|ACTOR-CONGRESSMAN Alfred Vargas of Quezon City and wife Yasmine Espiritu.|
QUEZON CITY (PHLTODAYUSA) — An actor who is now a lawmaker is exerting efforts to further boost the film industry.
Already a supporter of the Quezon City film festival, Rep. Alfred D. Vargas III of the fifth district of Quezon City has filed in the House of Representatives a bill seeking to expand support to the local film industry by supporting the production of Philippine independent films through grants and incentives to filmmakers who are given honors in notable international film competitions.
Vargas, 33, who is running for reelection, said the measure is embodied in House Bill No. 6187 which lawmakers have started to evaluate.
Vargas served as councilor of Quezon City, dubbed the City of Stars, for three years before running for congressman in the newly created district. An AB Management Economics graduate of the Ateneo de Manila University, he pursued his Master in Public Administration from the University of the Philippines.
Vargas also authored House Bill No. 1144 which promotes the local arts and entertainment industry by providing corporate tax breaks and exempting venue operators from payment of amusement tax when showing locally produced films and music events featuring Filipino artists.
House Bill No. 1144 is still pending with the House Committee on Ways and Means.
In filing House Bill 1144, Vargas noted that the local film industry has been declining over the years with only about 20 films produced each year that are of good quality that could be showcased internationally.
The actor-lawmaker also filed House Bill No. 2892 which seeks to eliminate the matching of Filipino men and women through mail order and other similar practices for purposes of marriage or common law partnership.
House Bill No. 6187, which is pending before the Lower House Committee on Public Information, seeks to motivate Filipino producers and directors to make quality independent films by providing grants and full tax exemption to award-winning alternative or indie movies.
Independent films or alternative cinemas are defined as those made without the capitalization, machinery and influence found in major films studios.
This form of filmmaking, which includes short films, documentaries, experimental or avant-garde films, and the like are usually outside the confines of commercial moviemaking, Vargas said.
Vargas said in the Philippines, alternative cinema production is on the rise with 84 percent of locally made movies every year consisting of indie films.
“However, challenges remain. One particular obstacle is the lack of funds for marketing.
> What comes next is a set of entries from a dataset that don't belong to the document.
Lemma map_index_Permutation (values values' : StringMap) (key : string) :
  NoDup values.*1 → values ≡ₚ values' → map_index values key = map_index values' key.
Proof.
  intros Hnd Hperm.
  assert (NoDup values'.*1) as Hnd' by (by rewrite <- Hperm).
  destruct (decide (key ∈ values.*1)) as [Hin|Hout].
  - apply list_elem_of_fmap in Hin as ([k v] & -> & Hin). cbn [fst].
    rewrite (map_index_elem values k v Hnd Hin).
    symmetry. apply map_index_elem; [done | by rewrite <- Hperm].
  - rewrite !map_index_absent; [done | by rewrite <- Hperm | done].
Qed.

Lemma buildGRPCHeaders_keys (w : World) (values : StringMap) (vars : gmap string string) :
  buildGRPCHeaders w values vars =
    (λ key, header_line key (render (templates w) (map_index values key) vars))
      <$> sort_Strings (headerKeys values).
Proof. by destruct values. Qed.

(** X21. [buildGRPCHeaders] gives one header for each key of the map that
    is not blank, under the trimmed key, in the byte order of the trimmed
    keys: the headers do not depend on the order in which the map is
    ranged over.  A key without white space around it carries its rendered
    value; a key with white space around it, whose trimmed form is not a key
    of the map, carries the rendering of the empty template, since the value
    is looked up under the trimmed key. *)
Theorem grpc_headers_contract (w : World) (values : StringMap)
    (vars : gmap string string) :
  NoDup values.*1 →
  let headers := buildGRPCHeaders w values vars in
  let keys := sort_Strings (headerKeys values) in
  headers =
    (λ key, header_line key (render (templates w) (map_index values key) vars)) <$> keys ∧
  Sorted string_le keys ∧
  (∀ k, k ∈ keys ↔ k ≠ EmptyString ∧ ∃ key, key ∈ values.*1 ∧ k = TrimSpace key) ∧
  length headers = length (headerKeys values) ∧
  (∀ values', values' ≡ₚ values → buildGRPCHeaders w values' vars = headers) ∧
  (∀ key value,
     (key, value) ∈ values → clean_entry key →
     header_line key (render (templates w) value vars) ∈ headers) ∧
  (∀ key,
     key ∈ values.*1 → TrimSpace key ≠ EmptyString → TrimSpace key ∉ values.*1 →
     header_line (TrimSpace key) (render (templates w) EmptyString vars) ∈ headers).
Proof.
  intros Hnd headers keys. unfold headers, keys. clear headers keys.
  assert (∀ k, k ∈ sort_Strings (headerKeys values) ↔ k ∈ headerKeys values) as Hkeys.
  { intros k. by rewrite sort_Strings_Permutation. }
  split; [apply buildGRPCHeaders_keys |].
  split; [apply sort_Strings_sorted |].
  split; [intros k; rewrite Hkeys; apply headerKeys_elem |].
  split.
  { by rewrite buildGRPCHeaders_keys, length_fmap, sort_Strings_Permutation. }
  split.
  { intros values' Hperm. rewrite !buildGRPCHeaders_keys.
    rewrite (sort_Strings_unique _ _ (headerKeys_Permutation _ _ Hperm)).
    apply list_fmap_ext. intros _ key _.
    by rewrite (map_index_Permutation values values' key Hnd). }
  split.
  - intros key value Hin [Hne Htrim]. rewrite buildGRPCHeaders_keys.
    apply list_elem_of_fmap. exists key.
    rewrite (map_index_elem values key value Hnd Hin). split; [done |].
    apply Hkeys, headerKeys_elem. split; [done |]. exists key. split; [| done].
    apply list_elem_of_fmap. by exists (key, value).
  - intros key Hin Hne Hout. rewrite buildGRPCHeaders_keys.
    apply list_elem_of_fmap. exists (TrimSpace key).
    rewrite (map_index_absent values _ Hout). split; [done |].
    apply Hkeys, headerKeys_elem. split; [done |]. by exists key.
Qed.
As such, most indie films rarely become box office hits,” Vargas stressed.
Under the measure to be known as the “Philippine Independent Film Incentives Act of 2015,” Philippine independent films which wins the Best Film prize or its equivalent including those that merited recognition for technical excellence in respected international film competitions of cinema festivals shall be granted P5,000,000 for the film production or entity that produces the award including full-length feature or documentary film.
A grant of P3,000,000 shall be given to the film production or entity that produces the award-wining short feature or documentary film.
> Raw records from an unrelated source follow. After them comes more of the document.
(** * Ticket ingestion, normalisation and trend analytics: a shallow embedding

    This development embeds the client-side pipeline of the ticket
    analytics application:

    - [src/utils/excelParser.ts]      (column mapping, date and priority
      normalisers, row parser, week assigner),
    - [src/utils/categoryNormalizer.ts] (per-service category labels),
    - [src/utils/insightsGenerator.ts]  (trend pattern analysis, insights),
    - [src/config/highlightedCategories.ts] (highlighted categories),
    - the breakdown aggregations, the weekly trend and the drill-down of
      the trend analytics dashboard,
    - the file check of the spreadsheet reader and the parse step of the
      import dialog.

    Conventions of the embedding.

    - A JavaScript string is a [string]: a sequence of bytes (the UTF-8
      encoding of the text).  Case mapping, whitespace and the character
      classes of the regular expressions are the ASCII ones; code points
      outside ASCII are carried through unchanged.
    - A JavaScript number that holds a count, a day or a millisecond time
      value is a [Z]; a number that results from a division is an exact
      rational ([Q]), with [NaN] and the infinities added where the source
      can produce them.  Rounding of IEEE doubles is not modelled.
    - What the environment provides is a parameter: the generic [Date]
      parser and the local time zone are the fields of [JsDate.Host], the
      CSV tokenizer and the clock are arguments of the row parser. *)

From Stdlib Require Import ZArith QArith Qabs Qround List String Ascii Lia Lqa Bool DecimalString DecimalPos Sorted.
From stdpp Require Import gmap strings.
Import ListNotations.

Open Scope string_scope.
Open Scope list_scope.
Open Scope Z_scope.

(* ===================================================================== *)
(** * JavaScript strings *)
(* ===================================================================== *)

Module JsString.

(** White space as [String.prototype.trim] and the regular expression
    class [\s] see it (ASCII part: TAB, LF, VT, FF, CR, SP). *)
Definition isWhitespace (c : ascii) : bool :=
  let n := nat_of_ascii c in
  ((9 <=? n)%nat && (n <=? 13)%nat) || (n =? 32)%nat.

Definition isDigit (c : ascii) : bool :=
  let n := nat_of_ascii c in (48 <=? n)%nat && (n <=? 57)%nat.

Definition isUpper (c : ascii) : bool :=
  let n := nat_of_ascii c in (65 <=? n)%nat && (n <=? 90)%nat.

Definition isLower (c : ascii) : bool :=
  let n := nat_of_ascii c in (97 <=? n)%nat && (n <=? 122)%nat.

Definition lowerChar (c : ascii) : ascii :=
  if isUpper c then ascii_of_nat (nat_of_ascii c + 32) else c.

Definition upperChar (c : ascii) : ascii :=
  if isLower c then ascii_of_nat (nat_of_ascii c - 32) else c.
Also, a full tax exemption relevant to the screening of the film and its commercial-exhibition, including those levied by local-government film shall be granted.
The award-winning film shall be considered and shall have the honor of being given an automatic rating of an “A” film being granted by the Cinema Evaluation Board.
To be eligible for a grant under the full-length category, films must be made by Filipino filmmakers who have not yet directed more than three full-length commercial feature films.
The total production budget for the full-length feature or documentary film should not exceed P3,000,000 and the film length should be between 90 to 120 minutes.
On the other hand, short-feature or documentary film must be made by a Filipino filmmaker and the total production budget should not exceed P1,000,000. The film length shall not be more than 20-minutes (no minimum length).
The bill directs the National Commission for Culture and the Arts (NCAA) to adopt a system in implementing and carrying out the provisions of this Act.
A special fund is created amounting to P50,000,000 that shall be sourced from the funds of the Philippine Amusement and Gaming Corporation (PAGCOR).
“To further empower the Philippine movie industry, the passage of this proposed legislation is earnestly sought,” Vargas pointed out.
In pushing for the passage of the bill, Vargas cited the policy of the State to promote and support the development and growth of the local film industry, in general, and the production of independent films, in particular.Vargas said the State should endeavor to discover, encourage and honor the cinematic works of Filipino filmmakers that boldly articulate and freely interpret the Filipino experience with fresh insight and artistic integrity.